Unfortunately, I can't write getFileContents as described above because 
myReadFile is an IO action and cannot access the configuration 
information available through the Reader. If I could rewrite withCSV I 
could fix this issue:

withCSVLifted :: MonadIO mIO => FilePath -> (Handle -> mIO r) -> mIO r
withCSVLifted path action = do
     liftIO $putStrLn "opening file"
     h <- liftIO $ openFile path ReadMode
     r <- action h
     liftIO $ hClose h
     liftIO $ putStrLn "file closed"
     return r

The difference between withCSV and withCSVLifted is just a bunch of 
liftIO operations and a more flexible type signature. The crucial change 
is that the lifted version allows any function of type (MonadIO mIO => 
Handle -> mIO r) rather than just (Handle -> IO r). This is general 
enough to allow me to re-write my configuration step and call ask (from 
within the callback).

getFileContentsLifted :: ReaderT ColumnHeaders IO String
getFileContentsLifted = withCSVLifted "data.csv" myReadFile
     where
         myReadFile :: Handle -> ReaderT ColumnHeaders IO String
         myReadFile handle = do
             header <- ask
             case header of
                 None      -> return ""
                 FirstLine -> liftIO $ hGetLine handle -- skip first 
line then
             text <- liftIO $ hGetContents handle
             liftIO $ evaluate (length text) -- force lazy IO
             return text

Other than calling the respective lifted version of withCSV the only 
difference between getFileContentsLifted and getFileContents are the 
extra liftIO calls.

It can be very cumbersome to write a working version of getFileContents 
in the IO monad  without easy access to ReaderT's ask. So, my questions 
were:

1. Should library authors always provide lifted versions of functions 
that take callbacks? In other words, is
withCSVLifted :: MonadIO mIO => FilePath -> (Handle -> mIO r) -> mIO r
always better than
withCSV :: FilePath -> (Handle -> IO r) -> IO r
? If not, what's the best practice?

2. Once we define the MonadIO class, shouldn't the compiler be able to 
transform
withCSV :: FilePath -> (Handle -> IO r) -> IO r
into
withCSVLifted :: MonadIO mIO => FilePath -> (Handle -> mIO r) -> mIO r
by adding a number of liftIO calls to that class upon request? It seems 
like the kind of change we would like to automate.

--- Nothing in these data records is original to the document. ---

(** [Atoi] reads back what [Itoa] writes, for every [int]. *)
Lemma Atoi_Itoa N : GoInt.in_range N -> Strconv.Atoi (Strconv.Itoa N) = Some N.
Proof.
  intros HN. assert (HN' := HN).
  unfold GoInt.in_range, GoInt.min_int, GoInt.max_int in HN'.
  assert (Hb : Strconv.in_rangeb N = true).
  { unfold Strconv.in_rangeb, GoInt.min_int, GoInt.max_int.
    apply andb_true_intro. split; apply Z.leb_le; lia. }
  assert (H20 : 10 ^ Z.of_nat 20 = 100000000000000000000) by reflexivity.
  unfold Strconv.Itoa. destruct (Z.ltb_spec N 0) as [Hneg | Hpos].
  - unfold Strconv.Atoi.
    change (Ascii.eqb "-" "-") with true. cbv iota beta.
    destruct (utoa_head 19 (- N) []) as (d & rest & Hd & Hshape).
    assert (Hu : 0 <= - N < 10 ^ Z.of_nat 20) by (rewrite H20; lia).
    destruct (utoa_parse 19 (- N) [] Hu) as (k & Hk & Hparse).
    rewrite Hshape in *. rewrite Hparse. cbn [Strconv.parse_digits].
    replace (- (0 * 10 ^ k + - N)) with N by lia. now rewrite Hb.
  - destruct (utoa_head 19 N []) as (d & rest & Hd & Hshape).
    assert (Hu : 0 <= N < 10 ^ Z.of_nat 20) by (rewrite H20; lia).
    destruct (utoa_parse 19 N [] Hu) as (k & Hk & Hparse).
    rewrite Hshape in *. unfold Strconv.Atoi.
    destruct (digit_not_sign d Hd) as [-> ->].
    rewrite Hparse. cbn [Strconv.parse_digits].
    replace (0 * 10 ^ k + N) with N by lia. now rewrite Hb.
Qed.

(* ------------------------------------------------------------------------ *)
(** ** White space *)
(* ------------------------------------------------------------------------ *)

Lemma Run_concat ps a : Strings.Run ps a -> forall b,
  Strings.Run ps b -> Strings.Run ps (a ++ b).
Proof.
  induction 1 as [| e s He Hs IH]; intros b Hb; [exact Hb |].
  rewrite <- app_assoc. constructor; [exact He | now apply IH].
Qed.

Lemma Run_rev ps ws :
  Strings.Run ps ws -> Strings.Run (map (@rev ascii) ps) (rev ws).
Proof.
  induction 1 as [| e s He Hs IH]; [constructor |].
  rewrite rev_app_distr. apply Run_concat; [exact IH |].
  rewrite <- (app_nil_r (rev e)). constructor; [| constructor].
  now apply in_map.
Qed.

(** Leading members of [ps] are all removed, given fuel for each. *)
Lemma trim_run ps :
  (forall e r, In e ps -> Strings.strip_any ps (e ++ r) = Some r) ->
  (forall e, In e ps -> e <> []) ->
  forall ws, Strings.Run ps ws -> forall s n,
    Strings.strip_any ps s = None -> (List.length ws <= n)%nat ->
    Strings.trim_left_n ps n (ws ++ s) = s.
Proof.
  intros Hstrip Hne ws Hrun. induction Hrun as [| e ws He Hws IH];
    intros s n Hs Hn.
  - cbn [app]. destruct n; cbn [Strings.trim_left_n]; [reflexivity |].
    now rewrite Hs.
  - rewrite length_app in Hn.
    assert (0 < List.length e)%nat.
    { specialize (Hne e He). destruct e; [contradiction | cbn; lia]. }
    destruct n as [| n]; [lia |]. cbn [Strings.trim_left_n].
    rewrite <- app_assoc, (Hstrip e (ws ++ s) He).
    apply IH; [exact Hs | lia].
Qed.

Lemma space_strip e r :
  In e Strings.space_encodings ->
  Strings.strip_any Strings.space_encodings (e ++ r) = Some r.
Proof.
  intros H. cbn in H.
  repeat (destruct H as [<- | H]; [reflexivity |]). contradiction.
Qed.

Lemma space_strip_rev e r :
  In e (map (@rev ascii) Strings.space_encodings) ->
  Strings.strip_any (map (@rev ascii) Strings.space_encodings) (e ++ r)
  = Some r.
Proof.
  intros H. cbn in H.
  repeat (destruct H as [<- | H]; [reflexivity |]). contradiction.
Qed.

Lemma space_nonempty e : In e Strings.space_encodings -> e <> [].
Proof.
  intros H. cbn in H.
  repeat (destruct H as [<- | H]; [discriminate |]). contradiction.
Qed.

Lemma space_nonempty_rev e :
  In e (map (@rev ascii) Strings.space_encodings) -> e <> [].
Proof.
  intros H. cbn in H.
  repeat (destruct H as [<- | H]; [discriminate |]). contradiction.
Qed.

(** No white space starts, or read backwards starts, with a digit or a
    minus sign. *)
Lemma digit_solid d r :
  0 <= d <= 9 ->
  Strings.strip_any Strings.space_encodings (Strconv.digit_char d :: r) = None
  /\ Strings.strip_any (map (@rev ascii) Strings.space_encodings)
       (Strconv.digit_char d :: r) = None.
Proof. intros H. each_digit H; split; reflexivity. Qed.

Lemma minus_solid r :
  Strings.strip_any Strings.space_encodings ("-"%char :: r) = None.
Proof. reflexivity. Qed.

Lemma Itoa_head_solid N : exists c rest,
  Strconv.Itoa N = c :: rest
  /\ forall r, Strings.strip_any Strings.space_encodings (c :: r) = None.
Proof.
  unfold Strconv.Itoa. destruct (N <? 0).
  - exists "-"%char, (Strconv.utoa 20 (- N) []).
    split; [reflexivity | exact minus_solid].
  - destruct (utoa_head 19 N []) as (d & rest & Hd & Hshape).
    exists (Strconv.digit_char d), rest. split; [exact Hshape |].
    intros r. exact (proj1 (digit_solid d r Hd)).
Qed.

Lemma Itoa_last_solid N : exists c front,
  Strconv.Itoa N = front ++ [c]
  /\ forall r,
       Strings.strip_any (map (@rev ascii) Strings.space_encodings) (c :: r)
       = None.
Proof.
  unfold Strconv.Itoa. destruct (N <? 0).
  - destruct (utoa_last 19 (- N)) as (front & Hshape).
    exists (Strconv.digit_char (- N mod 10)), ("-"%char :: front).
    split; [rewrite Hshape; reflexivity |].
    intros r. exact (proj2 (digit_solid _ r (mod10_digit (- N)))).
  - destruct (utoa_last 19 N) as (front & Hshape).
    exists (Strconv.digit_char (N mod 10)), front.
    split; [exact Hshape |].
    intros r. exact (proj2 (digit_solid _ r (mod10_digit N))).
Qed.

(** [TrimSpace] strips the white space around the text of a number. *)
Lemma TrimSpace_padded N ws1 ws2 :
  Strings.Spaces ws1 -> Strings.Spaces ws2 ->
  Strings.TrimSpace (ws1 ++ Strconv.Itoa N ++ ws2) = Strconv.Itoa N.
Proof.
  intros H1 H2. unfold Strings.TrimSpace, Strings.TrimLeftSpace.
  destruct (Itoa_head_solid N) as (c & rest & Hhead & Hsolid).
  destruct (Itoa_last_solid N) as (c' & front & Hlast & Hsolid').
  rewrite (trim_run _ space_strip space_nonempty ws1 H1).
  - unfold Strings.TrimRightSpace. rewrite rev_app_distr.
    rewrite (trim_run _ space_strip_rev space_nonempty_rev (rev ws2)
               (Run_rev _ _ H2)).
    + apply rev_involutive.
    + rewrite Hlast, rev_app_distr. cbn [rev app]. apply Hsolid'.
    + rewrite length_rev, length_app. lia.
  - rewrite Hhead. cbn [app]. apply Hsolid.
  - rewrite length_app. lia.
Qed.

Lemma TrimSpace_Itoa N : Strings.TrimSpace (Strconv.Itoa N) = Strconv.Itoa N.
Proof.
  pose proof (TrimSpace_padded N [] [] (Strings.Run_nil _) (Strings.Run_nil _))
    as H.
  cbn [app] in H. now rewrite app_nil_r in H.
Qed.

(* ------------------------------------------------------------------------ *)
(** ** The high-score file *)
(* ------------------------------------------------------------------------ *)

(** What [loadHighScore] answers, from the content of the file. *)
Lemma loadHighScore_spec wl :
  fst (loadHighScore wl)
  = match files wl (score_path wl) with
    | None => 0
    | Some bs =>
        match Strconv.Atoi (Strings.TrimSpace bs) with
        | None => 0
        | Some s => if s <? 0 then 0 else s
        end
    end.
Proof.
  unfold loadHighScore, score_path, scoreFilePath, bind, os_Getwd,
    os_ReadFile, ret.
  destruct (cwd wl); cbn [fst];
    (destruct (files wl _); [| reflexivity]);
    (destruct (Strconv.Atoi _) as [v |]; [| reflexivity]);
    destruct (v <? 0); reflexivity.
Qed.

(** A write that succeeds leaves the text of the score in the file. *)
Lemma saveHighScore_spec N wl :
  writable wl (score_path wl) = true ->
  score_path (snd (saveHighScore N wl)) = score_path wl
  /\ files (snd (saveHighScore N wl)) (score_path wl) = Some (Strconv.Itoa N).
Proof.
  unfold saveHighScore, score_path, scoreFilePath, bind, os_Getwd,
    os_WriteFile, ret.
  destruct (cwd wl) eqn:Hcwd; cbn [fst]; intros ->; cbn; rewrite ?Hcwd;
    cbn; rewrite ?String.eqb_refl; split; reflexivity.
Qed.
(** * serv00KeepAlive: the login client of [serv00_login.py]

    A shallow embedding of [Serv00Client] (token fetch, retry loop,
    result classifier and the three detail extractors) together with the
    properties of the specification that concern it.

    Python [str] values are sequences of Unicode code points, so they are
    modelled as [list N]; this matters for [\s] and [str.strip], which
    range over Unicode white space.  The HTTP library is the environment:
    a transport function decides the outcome of every request, and the
    client threads its session and the log of requests through the calls. *)

From Stdlib Require Import ZArith NArith Ascii String DecimalString.
From stdpp Require Import gmap strings list.

Local Open Scope N_scope.

(** ** Python strings *)

Module PyStr.

(** A Python [str]: the list of its code points. *)
Abbreviation str := (list N).

(** Decoder for the UTF-8 bytes of a literal of this file; [need] bytes of
    the current character are still expected and [acc] holds its high bits. *)
Fixpoint utf8 (bs : list N) (need : nat) (acc : N) : str :=
  match bs with
  | [] => []
  | b :: bs' =>
      match need with
      | O =>
          if b <? 128 then b :: utf8 bs' 0 0
          else if b <? 224 then utf8 bs' 1 (b - 192)
          else if b <? 240 then utf8 bs' 2 (b - 224)
          else utf8 bs' 3 (b - 240)
      | S n =>
          let acc' := acc * 64 + (b - 128) in
          match n with
          | O => acc' :: utf8 bs' 0 0
          | S _ => utf8 bs' n acc'
          end
      end
  end.

(** The [str] written by a literal. *)
Definition py (s : string) : str :=
  utf8 (List.map (fun b => N_of_ascii (ascii_of_byte b)) (list_byte_of_string s)) 0 0.

(** The double quote, which a literal of this file cannot hold. *)
Definition dq : N := 34.
Definition lt_sign : N := 60.
Definition gt_sign : N := 62.
Definition newline : N := 10.
Definition colon : N := 58.

(** [s.startswith(p)]. *)
Fixpoint startswith (p s : str) : bool :=
  match p, s with
  | [], _ => true
  | _ :: _, [] => false
  | a :: p', b :: s' => (a =? b) && startswith p' s'
  end.

(** [needle in hay] on strings: some suffix of [hay] starts with [needle]. *)
Fixpoint contains (needle hay : str) : bool :=
  startswith needle hay ||
  match hay with
  | [] => false
  | _ :: hay' => contains needle hay'
  end.

(** [any(k in hay for k in keywords)], in the order of the list. *)
Definition contains_any (keywords : list str) (hay : str) : bool :=
  existsb (fun k => contains k hay) keywords.

(** [Py_UNICODE_ISSPACE]: the code points that [str.isspace], [str.strip]
    and the [\s] class of [re] (on [str] patterns) treat as white space. *)
Definition is_space (c : N) : bool :=
  ((9 <=? c) && (c <=? 13)) || ((28 <=? c) && (c <=? 32)) ||
  (c =? 133) || (c =? 160) || (c =? 5760) ||
  ((8192 <=? c) && (c <=? 8202)) || (c =? 8232) || (c =? 8233) ||
  (c =? 8239) || (c =? 8287) || (c =? 12288).

Fixpoint lstrip (s : str) : str :=
  match s with
  | [] => []
  | c :: s' => if is_space c then lstrip s' else s
  end.

Definition rstrip (s : str) : str := rev (lstrip (rev s)).

(** [s.strip()]. *)
Definition strip (s : str) : str := lstrip (rstrip s).

(** [s.rstrip(chars)] for a one-character [chars]. *)
Fixpoint lstrip_char (ch : N) (s : str) : str :=
  match s with
  | [] => []
  | c :: s' => if c =? ch then lstrip_char ch s' else s
  end.

Definition rstrip_char (ch : N) (s : str) : str := rev (lstrip_char ch (rev s)).

(** [str(n)] for an [int]. *)
Definition str_of_int (n : Z) : str :=
  py (NilZero.string_of_int (Z.to_int n)).
(** * Admin user and role management routes: a shallow embedding

    The development follows the four route modules of the repository:

    - [AddNewUserRoute]  : the multi-intent creation route
                           (src/unnamed/part_000: create-role, delete-role,
                           user creation);
    - [EditUser]         : the edit route (src/unnamed/part_001);
    - [AllUsers]         : the listing route (src/unnamed/part_002, first
                           module);
    - [AddNewUserPlain]  : the single-intent creation route
                           (src/unnamed/part_002, second module).

    Handlers are [async] functions that talk to the data store, so they are
    embedded in a small state/exception monad [Async] over a [World] that
    holds the store and the trace of effects performed so far. *)

From Stdlib Require Import Ascii String.
From stdpp Require Import gmap strings list infinite sorting.

Open Scope string_scope.
Open Scope list_scope.

(** ** Strings

    Strings are byte strings.  [String.prototype.toLowerCase] folds every
    cased letter of the string, so it is not fixed here: the routes take it
    from their environment (see [Collaborators] below), with the two facts
    about it that the properties use.  [fold_ascii] is the fold on the ASCII
    letters, which is what [toLowerCase] does to a string of ASCII
    characters; the reference environment runs the handlers with it. *)

Definition lower_ascii (c : ascii) : ascii :=
  let n := nat_of_ascii c in
  if (65 <=? n)%nat && (n <=? 90)%nat then ascii_of_nat (n + 32) else c.

Fixpoint fold_ascii (s : string) : string :=
  match s with
  | EmptyString => EmptyString
  | String c r => String (lower_ascii c) (fold_ascii r)
  end.

(** ** Requests and form data *)

(** [FormDataEntryValue = string | File]. *)
Inductive FormDataEntryValue :=
| FString (s : string)
| FFile (filename : string).

Global Instance FormDataEntryValue_eq_dec : EqDecision FormDataEntryValue.
Proof. solve_decision. Defined.

(** [value.toString()] *)
Definition entry_toString (v : FormDataEntryValue) : string :=
  match v with
  | FString s => s
  | FFile _ => "[object File]"
  end.

(** A form body is the ordered list of its (name, value) entries. *)
Definition FormData := list (string * FormDataEntryValue).

(** [formData.get(name)]: the first value of that name, [null] when absent. *)
Fixpoint get (formData : FormData) (name : string) : option FormDataEntryValue :=
  match formData with
  | [] => None
  | (k, v) :: rest => if decide (k = name) then Some v else get rest name
  end.

(** [formData.getAll(name)]: every value of that name, in order; the empty
    array when there is none. *)
Fixpoint getAll (formData : FormData) (name : string) : list FormDataEntryValue :=
  match formData with
  | [] => []
  | (k, v) :: rest =>
      if decide (k = name) then v :: getAll rest name else getAll rest name
  end.

Record Request := {
  credentials : string;   (* the session cookie the identity is resolved from *)
  body : FormData;
}.

Record Response := {
  status : nat;
  location : option string;
  text : string;
}.

Global Instance Response_eq_dec : EqDecision Response.
Proof. solve_decision. Defined.

(** [redirect(url)] of react-router: a 302 response with a Location header. *)
Definition redirect (url : string) : Response :=
  {| status := 302; location := Some url; text := "" |}.

(** [new Response('Not Found', { status: 404 })] *)
Definition not_found : Response :=
  {| status := 404; location := None; text := "Not Found" |}.

(** ** zod schemas *)

(** The values a schema is applied to. *)
#[warnings="-register-all"]
Inductive JsValue :=
| JUndefined
| JNull
| JString (s : string)
| JFile (filename : string)
| JArray (items : list JsValue).

Definition of_entry (v : FormDataEntryValue) : JsValue :=
  match v with
  | FString s => JString s
  | FFile f => JFile f
  end.

(** The result of [formData.get]: a value or [null]. *)
Definition of_get (v : option FormDataEntryValue) : JsValue :=
  match v with
  | Some v => of_entry v
  | None => JNull
  end.

(** The result of [formData.getAll]: always an array. *)
Definition of_getAll (vs : list FormDataEntryValue) : JsValue :=
  JArray (of_entry <$> vs).

(** [safeParse]: the parsed data, or the messages of the issues found. *)
Inductive SafeParse (A : Type) :=
| ParseOk (data : A)
| ParseError (issues : list string).
Global Arguments ParseOk {A} data.
Global Arguments ParseError {A} issues.

Definition issues_of {A} (r : SafeParse A) : list string :=
  match r with
  | ParseOk _ => []
  | ParseError l => l
  end.

Definition ZodType (A : Type) := JsValue → SafeParse A.

Definition received (v : JsValue) : string :=
  match v with
  | JUndefined => "undefined"
  | JNull => "null"
  | JString _ => "string"
  | JFile _ => "object"
  | JArray _ => "array"
  end.

(** The message of zod's [invalid_type] issue. *)
Definition invalid_type (expected : string) (v : JsValue) : string :=
  match v with
  | JUndefined => "Required"
  | _ => "Expected " ++ expected ++ ", received " ++ received v
  end.

(** [z.string()] *)
Definition z_string : ZodType string := λ v,
  match v with
  | JString s => ParseOk s
  | _ => ParseError [invalid_type "string" v]
  end.

(** [schema.min(n, message)] on a string schema *)
Definition z_min (n : nat) (message : string) (schema : ZodType string)
  : ZodType string := λ v,
  match schema v with
  | ParseOk s =>
      if (String.length s <? n)%nat then ParseError [message] else ParseOk s
  | ParseError l => ParseError l
  end.

(** Parses the items one by one and keeps every issue. *)
Fixpoint parse_items {A} (schema : ZodType A) (items : list JsValue)
  : SafeParse (list A) :=
  match items with
  | [] => ParseOk []
  | v :: rest =>
      match schema v, parse_items schema rest with
      | ParseOk a, ParseOk l => ParseOk (a :: l)
      | r, rs => ParseError (issues_of r ++ issues_of rs)
      end
  end.

(** [z.array(schema)] *)
Definition z_array {A} (schema : ZodType A) : ZodType (list A) := λ v,
  match v with
  | JArray items => parse_items schema items
  | _ => ParseError [invalid_type "array" v]
  end.

(** [schema.default(value)]: the default replaces an [undefined] input, and
    nothing else. *)
Definition z_default {A} (value : JsValue) (schema : ZodType A) : ZodType A :=
  λ v,
  match v with
  | JUndefined => schema value
  | _ => schema v
  end.

(** [error.flatten().fieldErrors]: the issues by field, for the fields that
    have some. *)
Definition fieldErrors (fields : list (string * list string)) : gmap string (list string) :=
  list_to_map (filter (λ p, p.2 ≠ []) fields).

(** ** The data store

    Modelled from the spec: the Prisma schema (prisma/schema.prisma) and the
    client of [#app/utils/db.server.ts] are not among the sources.  Section 3
    of the specification gives the entities: a user with unique [id], [email]
    and [username], a display [name], an owned credential holding a password
    hash, and a many-to-many relation to roles; a role with a unique [name]
    and an optional [description].  The operations follow the Prisma client:
    [findUnique]/[findFirst] return a row or [null]; [create] and [update]
    fail on a unique-constraint violation (P2002); [delete], [update] and
    [connect] fail when the row they need is missing (P2025). *)

Module Role.
Record t := {
  name : string;
  description : option string;
}.
End Role.

Module User.
Record t := {
  id : string;
  email : string;
  username : string;
  name : option string;
  password : option string;    (* the hash of the owned credential *)
  roles : list string;         (* names of the connected roles, in the
                                  order of connection *)
}.
End User.

(** Rows are kept in creation order. *)
Record Store := {
  users : list User.t;
  roles : list Role.t;
}.

Definition set_users (st : Store) (us : list User.t) : Store :=
  {| users := us; roles := roles st |}.

Definition set_roles (st : Store) (rs : list Role.t) : Store :=
  {| users := users st; roles := rs |}.

Inductive Thrown :=
| ThrownResponse (r : Response)
| PrismaError (code : string).

Inductive Outcome (A : Type) :=
| Returned (a : A)
| Threw (t : Thrown).
Global Arguments Returned {A} a.
Global Arguments Threw {A} t.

This email turned out to be longer than I expected. I hope it is clearer.
You can find all the code here:

https://gist.github.com/dimitri-xyz/3f9d1f6632479ef59304


Thanks!


Dimitri



On 10/23/15 7:48 PM, Kim-Ee Yeoh wrote:
>
> On Sat, Oct 24, 2015 at 5:25 AM, Dimitri DeFigueiredo 
> <defigueiredo at ucdavis.edu <mailto:defigueiredo at ucdavis.edu>> wrote:
>
>     Unfortunately, I am using the pipes library, so I cannot avoid
>     using a monad transformer. Because of the functionality pipes
>     provides, it does make sense for it to be a monad transformer.
>
>
> Hi Dimitri,
>
> This is a very interesting topic, thank you for bringing it up.
>
> Unfortunately because of the very generalized way it's presented, it's 
> very hard for anyone else aside from Yuras to give it the attention it 
> deserves.
>
> Do you have a concrete example with sample code that you could 
> simplify and present instead?
>
> E.g. instead of the multiply-stacked monad transformer embedded in 200 
> lines that you're facing, can you present an example with 2 monadic 
> layers (the base being IO) in say, 20 lines?